The general price levels of goods and services for March 2020 has, for the first time in memorable history, stood still for three consecutive months, maintaining the 7.8 percent it recorded for the past two months, Ghana Statistical Service (GSS) data has shown.
This means that inflation has remained unchanged since the beginning of 2020. Details of the figures show that the year-on-year food and non-alcoholic basket recorded a rate of 8.4 percent, 0.5 percentage points higher than that of February – making it the highest food inflation recorded since rebasing in August 2019. This also means food is still the predominant driver of the overall inflation for the past eight months. Main price drivers of this basket were vegetables, fruits and nuts.

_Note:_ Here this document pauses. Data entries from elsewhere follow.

(* ===== verification/CsvRoundTrip.v ===== *)
(** What the CSV tokenizer does: it ends on every line, and the rows of strings that the writer
    produces are read back. *)
From S2P Require Import Prelude FlexType StringEscape CsvTokenizer CsvWriter.
Import FlexType StringEscape CsvTokenizer.
Local Open Scope Z_scope.

Module CsvRoundTrip.

(** ** Every line is tokenized in at most as many iterations as it has characters *)

Section progress.
Context (t : csv_line_tokenizer) {S : Type}.
Context (add_token : list Z → S → option (bool * S)).
Context (lookahead : list Z → S → option (bool * nat * S)).
Context (canceltoken : S → S).
#[local] Abbreviation step := (step t add_token lookahead canceltoken).
#[local] Abbreviation loop := (loop t add_token lookahead canceltoken).

(** The result [r] is reached within the length of the remaining text. *)
Definition runs (m : machine S) (r : bool * S) : Prop :=
  ∃ fuel, (fuel ≤ length (buf m))%nat ∧ loop fuel m = Some r.

Lemma loop_mono fuel fuel' m r : (fuel ≤ fuel')%nat → loop fuel m = Some r → loop fuel' m = Some r.
Proof.
  revert fuel' m. induction fuel as [|fuel IH]; intros [|fuel'] m Hle; try lia;
    cbn [CsvTokenizer.loop]; destruct (buf m); try done.
  destruct (step m) as [[f m']|]; [|done]. cbn [mbind option_bind].
  destruct f; try done; apply IH; lia.
Qed.

Lemma runs_step m m' f r : f = Break ∨ f = Continue → step m = Some (f, m') →
  (length (buf m') < length (buf m))%nat → runs m' r → runs m r.
Proof.
  intros Hf Hs Hlt (fuel & Hle & Hl). exists (Datatypes.S fuel). split; [lia|].
  cbn [CsvTokenizer.loop]. destruct (buf m); [cbn in Hlt; lia|]. rewrite Hs. cbn [mbind option_bind].
  destruct Hf as [-> | ->]; done.
Qed.

Lemma runs_end m r : buf m = [] → cleanup add_token m = Some r → runs m r.
Proof. intros Hb Hc. exists 0%nat. split; [lia|]. cbn [CsvTokenizer.loop]. by rewrite Hb. Qed.

Lemma runs_tokenize turns str u r : delimiter_is_new_line t = false →
  runs (MkMachine START_FIELD [] false false str u) r →
  tokenize_line_impl t add_token lookahead canceltoken turns str u = Some r.
Proof.
  intros Hd (fuel & Hle & Hl). unfold tokenize_line_impl. rewrite Hd.
  eapply loop_mono; [|done]. cbn [buf] in Hle. lia.
Qed.
Lemma partial_register stack L p :
  partial stack [] L → L !! p = None → partial (p :: stack) [] (<[p := NodeInfo [] [] false]> L).
Proof.
  intros [Hb Hd Hs Hr Ht] Hp.
  assert (∀ x k, <[p := NodeInfo [] [] false]> L !! x = Some k →
    (x = p ∧ k = NodeInfo [] [] false) ∨ (x ≠ p ∧ L !! x = Some k)) as Hlook.
  { intros x k. destruct (decide (x = p)) as [->|Hx].
    - rewrite lookup_insert_eq. intros [= <-]. by left.
    - rewrite lookup_insert_ne by done. by right. }
  assert (∀ x i, L !! x = Some i → p ∉ ni_inputs i ∧ p ∉ ni_outputs i) as Hno.
  { intros x i Hi. destruct (Hb x i Hi) as (Hin & Hout & _). apply not_elem_of_dom in Hp. auto. }
  split.
  - intros x k [[-> ->]|[Hx Hk]]%Hlook; rewrite dom_insert_L; cbn.
    + split_and!; [set_solver..|]. intros y j [[-> ->]|[Hy Hj]]%Hlook; [done|].
      destruct (Hno y j Hj) as [Hn _]. rewrite occ_elem in Hn. rewrite occ_nil. lia.
    + destruct (Hb x k Hk) as (Hin & Hout & Hocc). split_and!; [set_solver..|].
      intros y j [[-> ->]|[Hy Hj]]%Hlook; [|eauto]. cbn.
      destruct (Hno x k Hk) as [_ Hn]. rewrite occ_elem in Hn. rewrite occ_nil. lia.
  - intros x k [[-> ->]|[Hx Hk]]%Hlook; [done|by apply Hd].
  - intros x k [[-> ->]|[Hx Hk]]%Hlook; [set_solver|]. intros ? ?. apply Hs; set_solver.
  - intros x k [[-> ->]|[Hx Hk]]%Hlook; [set_solver|]. intros ? ? ?. apply (Hr x); set_solver.
  - intros k [[-> ->]|[Hx Hk]]%Hlook; [done|by apply Ht].
Qed.

Lemma partial_link stack p L i :
  partial (p :: stack) [i] L → live L p → live L i → i ≠ tip →
  partial (p :: stack) [] (link p L i).
Proof.
  intros [Hb Hd Hs Hr Ht] Hp Hi Htip. split.
  - destruct Hi as (k & Hk & _), Hp as (k' & Hk' & _).
    by apply balanced_link; [|eapply elem_of_dom_2..].
  - intros x k (k0 & Hk0 & -> & Hin & Hout)%link_Some Hdis.
    destruct (Hd x k0 Hk0 Hdis) as [Ho Hn]. specialize (Hn ltac:(set_solver)).
    rewrite Hout, Hin. assert (x ≠ i) as Hxi.
    { intros ->. destruct Hi as (j & Hj & Hji). simplify_eq. congruence. }
    rewrite (decide_False (P := x = i)) by done. split; [done|]. intros _.
    destruct (decide (x = p)) as [->|]; [|done]. destruct Hp as (j & Hj & Hjp). simplify_eq. congruence.
  - intros x k (k0 & Hk0 & -> & Hin & Hout)%link_Some Hdis Hx. rewrite Hin.
    rewrite decide_False by set_solver. by apply Hs.
  - intros x k (k0 & Hk0 & -> & Hin & Hout)%link_Some Hdis Hx Hst. rewrite Hout.
    destruct (decide (x = i)) as [->|]; [by destruct (ni_outputs k0)|].
    apply (Hr x k0); try done. set_solver.
  - intros k (k0 & Hk0 & -> & Hin & Hout)%link_Some. rewrite Hout.
    rewrite decide_False by done. by apply Ht.
Qed.
(** A node with the types and the rows of a shuffle of tables. *)
Lemma shuffle_tabled op ts vs tys :
  source_columns op = None → Forall2 tabled ts vs → shuffle op (vs.*1) = Some tys →
  has_rows (New op ts) → ∃ t, tabled (New op ts) (tys, t).
Proof.
  intros Hsc Hvs Hsh Hrow. unfold has_rows in Hrow. cbn in Hrow. rewrite Hsc in Hrow.
  destruct (mapM_total (λ k, row_plan k (New op ts)) (seq 0 (length (v.2)))) as [t Ht].
  { intros k Hk%elem_of_seq. cbn. rewrite Hsc. apply Hrow. lia. }
  pose proof (length_mapM _ _ _ Ht) as Hlt. rewrite length_seq in Hlt.
  assert (∀ k r, t !! k = Some r → row_plan k (New op ts) = Some r) as Htr.
  { intros k r Hk. apply mapM_Some in Ht. destruct (Forall2_lookup_r _ _ _ _ _ Ht Hk) as (k' & Hk' & Hr).
    by apply lookup_seq in Hk' as [-> _]. }
  exists t. split_and!; [|done|done]. cbn.
  assert (mapM (eval_plan plan_impl (denote (nodes e))) ts = Some vs) as Heval.
  { apply mapM_Some. eapply Forall2_impl; [done|]. by intros ?? [? _]. }
  rewrite Heval. cbn. apply plan_shuffle; [by eapply shuffle_is_shuffle| |split_and!; [done| |]].
  - apply mapM_Some in Heval. eapply Forall2_Forall_r; [done|]. apply Forall_forall.
    intros x _ w. apply eval_plan_wide.
  - eapply Forall2_Forall_r; [done|]. apply Forall_forall. intros x _ w (_ & Hlw & _). congruence.
  - intros k r Hk. pose proof (Htr k r Hk) as Hr. cbn in Hr. rewrite Hsc in Hr.
    apply bind_Some in Hr as (rs & Hrs & Hr). exists rs. split; [|done]. apply mapM_Some in Hrs.
    apply mapM_Some. apply lookup_lt_Some in Hk. rewrite <- Hlt in Hk. clear -Hvs Hrs Hk.
    revert rs Hrs. induction Hvs as [|p w ts vs (_ & Hlw & Hw) _ IH]; intros rs Hrs; inversion_clear Hrs;
      constructor; [|by apply IH].
    destruct (lookup_lt_is_Some_2 (w.2) k) as [r' Hr']; [lia|]. rewrite Hr'. specialize (Hw k r' Hr'). cbn in *. congruence.
Qed.

Lemma grounded_inputs op ts :
  source_columns op = None → grounded (New op ts) → Forall grounded ts.
Proof.
  intros Hsc [Hle Hso]. cbn in Hle, Hso. rewrite Hsc in Hso. apply Forall_forall. intros p Hp.
  split; intros y Hy; [apply Hle|apply Hso]; apply list_elem_of_In, in_concat; eexists;
    (split; [apply in_map, list_elem_of_In; exact Hp|by apply list_elem_of_In]).
Qed.

(** A plan with a value at every place has a table. *)
Lemma plan_tabled p tys :
  grounded p → types_at p = Some tys → has_rows p → ∃ t, tabled p (tys, t).
Proof.
  revert tys. induction p as [x|op ts IH] using plan_ind'; intros tys Hg Hty Hrow.
  { destruct (reach_denote n x v) as (Hlx & _ & [tys' t] & Hw & Hlen); [apply Hg; by left|done..|].
    exists t. unfold tabled. cbn in *. unfold val_types, val_row in *.
    rewrite (proj2 (is_live_spec e x) Hlx), Hw in *. by simplify_eq/=. }
  destruct (source_columns op) as [[[b en] cols]|] eqn:Hsc.
  - destruct ts as [|]; [|cbn in Hty; by rewrite Hsc in Hty]. eapply source_tabled; [done| |done|done].
    apply Hg. cbn. rewrite Hsc. by left.
  - pose proof Hty as Hty'. cbn in Hty'. rewrite Hsc in Hty'. apply bind_Some in Hty' as (tyss & Htyss & Hsh).
    destruct (inputs_tabled ts tyss IH (grounded_inputs op ts Hsc Hg) Htyss) as (vs & <- & Hvs).
    { apply Forall_forall. intros p Hp k Hk. destruct (Hrow k Hk) as [r Hr]. cbn in Hr.
      rewrite Hsc in Hr. apply bind_Some in Hr as (rs & Hrs & _). apply mapM_Some in Hrs.
      apply list_elem_of_lookup_1 in Hp as (j & Hj).
      destruct (Forall2_lookup_l _ _ _ _ _ Hrs Hj) as (r' & _ & Hr'). by exists r'. }
    by eapply shuffle_tabled.
Qed.

(** A plan that rearranges what is under a node as the node does has its value. *)
Lemma rearranges_value p :
  rearranges e n p →
  eval_plan plan_impl (denote (nodes e)) p = Some v ∧ ∀ y, y ∈ leaves p → below (nodes e) n y.
Proof.
  intros [Hle Hso Hview]. assert (is_live e n = true) as Hlive by by apply is_live_spec.
  destruct (plan_tabled p (v.1)) as (t & Heval & Hlen & Hrow).
  - by split.
  - apply Hview with (1 := view_types). unfold val_types. by rewrite Hlive, Hv.
  - intros k Hk. destruct (lookup_lt_is_Some_2 (v.2) k Hk) as [r Hr]. exists r.
    apply Hview with (1 := view_row k). unfold val_row. by rewrite Hlive, Hv.
  - split; [|intros y Hy; by apply (reach_denote n y v); [apply Hle|..]].
    rewrite Heval. destruct v as [tys u]. do 2 f_equal. cbn in *. apply list_eq. intros k.
    destruct (t !! k) as [r|] eqn:Hk.
    + assert (is_Some (u !! k)) as [r' Hr'].
      { apply lookup_lt_is_Some_2. rewrite <- Hlen. by eapply lookup_lt_Some. }
      rewrite Hr'. specialize (Hrow k r Hk). f_equal.
      assert (shuffle_plan (row_src k) (val_row k) p = Some r') as Hr2; [|congruence].
      apply Hview with (1 := view_row k). unfold val_row. by rewrite Hlive, Hv.
    + symmetry. apply lookup_ge_None. rewrite <- Hlen. by apply lookup_ge_None.
Qed.
End tabled.
End value.

End QueryView.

On the other hand, the non-food basket also recorded year-on-year inflation of 7.4 percent for March 2020, lower than the 7.7 percent recorded the previous month. Main price drivers in this basket include other transport services, garden products, postal and courier services and narcotics, which all recorded rates above the group’s average.
When it comes to locally produced products and imported items, the former continued to record higher rates compared to the latter. Locally produced products recorded 8.8 percent in March compared to 8.6 percent last month; whereas imported items inflation for March was 5.6 percent, lower than that of February by 0.4 percentage points.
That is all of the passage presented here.